Collected data
(** * Server actions of the Next.js / Prisma demo: a shallow embedding

    The six server actions of [src/app/actions.ts] ([getUsers], [getPosts],
    [getUserById], [createUser], [createPost], [createComment]) are embedded
    as computations over an explicit world: the rows of the store, the
    effects issued so far (store calls with their cache strategy, console
    output, page regeneration, tag invalidation) and the failures the
    external collaborators are going to raise.  A computation returns a
    value or throws, and the world it leaves behind is kept in both cases,
    as in JavaScript. *)

From Stdlib Require Import String ZArith List Bool Lia Arith.
From Stdlib Require Import Sorting.Sorted Sorting.Permutation DecimalString.
Import ListNotations.

Open Scope string_scope.
Open Scope Z_scope.

(** ** JavaScript values the actions handle *)

Module Js.

(** An error object raised by an external collaborator (the store client,
    the cache service, the page regeneration), with its optional [code]
    property and its internal message. *)
Record ForeignError : Type := mkForeign
  { fe_code : option string;
    fe_message : string }.
#[export] Instance result_ret {E} : MRet (result E) := fun T x => Ok x.
#[export] Instance result_bind {E} : MBind (result E) :=
  fun T U f m => match m with Ok x => f x | Err e => Err e end.
#[export] Instance result_fmap {E} : FMap (result E) :=
  fun T U f m => match m with Ok x => Ok (f x) | Err e => Err e end.

(** [Result::map_err]. *)
Definition map_err {E F T} (f : E -> F) (m : result E T) : result F T :=
  match m with Ok x => Ok x | Err e => Err (f e) end.

(** [Option::ok_or]. *)
Definition ok_or {E T} (o : option T) (e : E) : result E T :=
  match o with Some x => Ok x | None => Err e end.

(** [if condition { return Err(e) }]. *)
Definition reject_if {E} (condition : bool) (e : E) : result E unit :=
  if condition then Err e else Ok ().

(** A [for] loop with an early return. *)
Fixpoint try_each {A E} (f : A -> result E unit) (l : list A) : result E unit :=
  match l with
  | [] => Ok ()
  | a :: l => _ ← f a; try_each f l
  end.

(** The first error of a sequence, or all values. *)
Fixpoint collect_results {A B E} (f : A -> result E B) (l : list A) : result E (list B) :=
  match l with
  | [] => Ok []
  | a :: l => b ← f a; bs ← collect_results f l; Ok (b :: bs)
  end.

Definition is_ok {E T} (m : result E T) : bool :=
  match m with Ok _ => true | Err _ => false end.

Definition is_err {E T} (m : result E T) : bool := negb (is_ok m).

#[export] Instance result_eq_dec {E T} `{EqDecision E, EqDecision T} :
  EqDecision (result E T).
Proof. solve_decision. Defined.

EXERCISE
Each of the lines from the one that contains "Open Scope string_scope." through the last line of the data needs to be repeated exactly, with no others.

RESULT FOR THIS EXERCISE
Open Scope string_scope.
Open Scope Z_scope.

(** ** JavaScript values the actions handle *)

Module Js.

(** An error object raised by an external collaborator (the store client,
    the cache service, the page regeneration), with its optional [code]
    property and its internal message. *)
Record ForeignError : Type := mkForeign
  { fe_code : option string;
    fe_message : string }.
#[export] Instance result_ret {E} : MRet (result E) := fun T x => Ok x.
#[export] Instance result_bind {E} : MBind (result E) :=
  fun T U f m => match m with Ok x => f x | Err e => Err e end.
#[export] Instance result_fmap {E} : FMap (result E) :=
  fun T U f m => match m with Ok x => Ok (f x) | Err e => Err e end.

(** [Result::map_err]. *)
Definition map_err {E F T} (f : E -> F) (m : result E T) : result F T :=
  match m with Ok x => Ok x | Err e => Err (f e) end.

(** [Option::ok_or]. *)
Definition ok_or {E T} (o : option T) (e : E) : result E T :=
  match o with Some x => Ok x | None => Err e end.

(** [if condition { return Err(e) }]. *)
Definition reject_if {E} (condition : bool) (e : E) : result E unit :=
  if condition then Err e else Ok ().

(** A [for] loop with an early return. *)
Fixpoint try_each {A E} (f : A -> result E unit) (l : list A) : result E unit :=
  match l with
  | [] => Ok ()
  | a :: l => _ ← f a; try_each f l
  end.

(** The first error of a sequence, or all values. *)
Fixpoint collect_results {A B E} (f : A -> result E B) (l : list A) : result E (list B) :=
  match l with
  | [] => Ok []
  | a :: l => b ← f a; bs ← collect_results f l; Ok (b :: bs)
  end.

Definition is_ok {E T} (m : result E T) : bool :=
  match m with Ok _ => true | Err _ => false end.

Definition is_err {E T} (m : result E T) : bool := negb (is_ok m).

#[export] Instance result_eq_dec {E T} `{EqDecision E, EqDecision T} :
  EqDecision (result E T).
Proof. solve_decision. Defined.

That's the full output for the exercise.